> _PROVIDED ENTRIES_
-- -- --
(** * Self-correcting retrieval workflows: routers, steps and their graphs

    A shallow embedding of the two LangGraph example projects:

    - [Adaptive] embeds proj1-adaptive-rag (router-first topology):
      models.py, tools.py, graph_nodes.py, graph_edges.py, workflow.py;
    - [Agentic] embeds proj2-agentiic-rag (agent-first topology):
      src/nodes.py, src/workflow.py, src/main.py.

    The language models, the retriever and the search tool are external
    services.  Each of them is an oracle that sees the history of all earlier
    calls, so an oracle may answer the same request differently at different
    moments of a run.  Every call is appended to that history. *)

From stdpp Require Import gmap strings list fin_maps pretty.
From Stdlib Require Import ZArith Ascii.

(** ** Python results: a value or a raised exception *)

Inductive Fault :=
| KeyError (key : string)                 (* state["key"] on a missing key *)
| IndexError                              (* messages[0] on an empty list *)
| AttributeError (attr : string)          (* d.page_content on a non-document *)
| TypeError (operation : string)          (* len(x) on a value without a length *)
| ConfigurationFault (node : string) (label : option string).

Inductive Result (A : Type) :=
| Ok (a : A)
| Raise (f : Fault).
Arguments Ok {A} a.
Arguments Raise {A} f.

(** A computation that may call the external services: it reads and extends
    the call history [H] and either returns or raises.  The history survives
    an exception. *)
Abbreviation Eff H A := (list H -> Result A * list H)%type (only parsing).

Definition ret {H A} (a : A) : Eff H A := fun h => (Ok a, h).

Definition throw {H A} (f : Fault) : Eff H A := fun h => (Raise f, h).

Definition bind {H A B} (m : Eff H A) (k : A -> Eff H B) : Eff H B :=
  fun h => match m h with
           | (Ok a, h') => k a h'
           | (Raise f, h') => (Raise f, h')
           end.

(** [invoke call answer]: one request to an external service that answers.
    The answer is computed from the history before the request, which is then
    recorded.  A service that raises instead makes the exception leave the
    node and the graph at that request; such a run stops there, so what is
    said below about the steps and calls made so far concerns a run up to its
    last answered request, and nothing is said about what a service may
    raise. *)
Definition invoke {H A} (call : H) (answer : list H -> A) : Eff H A :=
  fun h => (Ok (answer h), h ++ [call]).

(** state["key"] *)
Definition item {H A} (key : string) (field : option A) : Eff H A :=
  match field with
  | Some v => ret v
  | None => throw (KeyError key)
  end.

Notation "'do' x <- m ; k" := (bind m (fun x => k))
  (at level 10, x name, m at level 100, k at level 200, only parsing).

(** ** The graph and its execution loop *)

Definition START : string := "__start__".
Definition END : string := "__end__".

Section Engine.
Context {H State Patch : Type}.

(** The reducers of the state schema: how a patch returned by a node is
    merged into the running state. *)
Variable merge : State -> Patch -> State.

(** add_node, add_edge and add_conditional_edges.  A router returns a label
    (or Python's None); with a path map the label is looked up in it, without
    one the label itself names the next node. *)
Record Graph := {
  nodes : gmap string (State -> Eff H Patch);
  edges : gmap string string;
  branches : gmap string ((State -> Eff H (option string)) * option (gmap string string))
}.

Inductive Status :=
| Running (node : string)
| Done
| Failed (f : Fault).

Record Run := {
  status : Status;
  state : State;
  trace : list (string * Patch);
  log : list H
}.

Definition status_at (dest : string) : Status :=
  if decide (dest = END) then Done else Running dest.

(** Modelled from the spec: the resolution of the next Step through the
    transition table (sections 4.2, 4.3 and 7), done by the graph library and
    not part of the sources.  A node with a conditional edge asks its router;
    a label that the path map does not declare, or no label at all, is a
    configuration fault.  A node without one follows its single edge. *)
Definition advance (g : Graph) (node : string) (s : State) : Eff H string :=
  match branches g !! node with
  | Some (router, path_map) =>
      do label <- router s;
      match label, path_map with
      | Some l, Some pm =>
          match pm !! l with
          | Some dest => ret dest
          | None => throw (ConfigurationFault node label)
          end
      | Some l, None => ret l
      | None, _ => throw (ConfigurationFault node label)
      end
  | None =>
      match edges g !! node with
      | Some dest => ret dest
      | None => throw (ConfigurationFault node None)
      end
  end.

(** Modelled from the spec: one iteration of the Engine's execution loop
    (sections 2 and 4.4) -- execute the current Step, merge its patch into
    the state record, append (stepName, patch) to the trace, resolve the next
    Step through the transition table.  The loop itself is the compiled
    graph of the graph library, which is not part of the sources; the sources
    hand it the input record only (app.stream(inputs)), no step budget. *)
Definition step (g : Graph) (r : Run) : Run :=
  match status r with
  | Running node =>
      match nodes g !! node with
      | None =>
          {| status := Failed (ConfigurationFault node None);
             state := state r; trace := trace r; log := log r |}
      | Some f =>
          match f (state r) (log r) with
          | (Raise e, h) =>
              {| status := Failed e; state := state r; trace := trace r; log := h |}
          | (Ok p, h) =>
              let s := merge (state r) p in
              let t := trace r ++ [(node, p)] in
              match advance g node s h with
              | (Ok dest, h') =>
                  {| status := status_at dest; state := s; trace := t; log := h' |}
              | (Raise e, h') =>
                  {| status := Failed e; state := s; trace := t; log := h' |}
              end
          end
      end
  | Done | Failed _ => r
  end.

(** Modelled from the spec: the initial transition of the Engine (section
    4.4); the edge out of START is resolved on the inputs. *)
Definition init (g : Graph) (inputs : State) (h : list H) : Run :=
  match advance g START inputs h with
  | (Ok dest, h') =>
      {| status := status_at dest; state := inputs; trace := []; log := h' |}
  | (Raise e, h') =>
      {| status := Failed e; state := inputs; trace := []; log := h' |}
  end.

(** The run after at most [n] executed steps. *)
Fixpoint run_for (g : Graph) (n : nat) (r : Run) : Run :=
  match n with
  | O => r
  | S k => run_for g k (step g r)
  end.

(** What app.stream yields last: the patch of the last executed node. *)
Definition last_output (r : Run) : option Patch := snd <$> last (trace r).

(** The patch of the last executed step with the given name. *)
Definition last_step_named (name : string) (t : list (string * Patch)) : option Patch :=
  snd <$> last (filter (fun e => e.1 = name) t).

End Engine.

Arguments Graph : clear implicits.
Arguments Run : clear implicits.

(** * proj1-adaptive-rag: the router-first topology *)

Module Adaptive.

(** ** models.py and the values it is used with *)

(** A langchain Document: its text and its metadata dict (empty unless the
    producer fills it). *)
Record Document := {
  page_content : string;
  metadata : gmap string string
}.

(** The value stored under "documents": retrieve and grade_documents store a
    list of Documents, web_search stores the single Document that
    WebSearchTool.search returns. *)
Inductive Docs :=
| DocList (ds : list Document)
| DocOne (d : Document).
-- -- --
> _TASK REQUIREMENTS_
Look through the entries above and quote exactly the lines from the line with "e; state := s;" to the line with "(** Modelled from the spec: the initial", counting both of those lines.

> _TASK RESULT_
                  {| status := Failed e; state := s; trace := t; log := h' |}
              end
          end
      end
  | Done | Failed _ => r
  end.

(** Modelled from the spec: the initial transition of the Engine (section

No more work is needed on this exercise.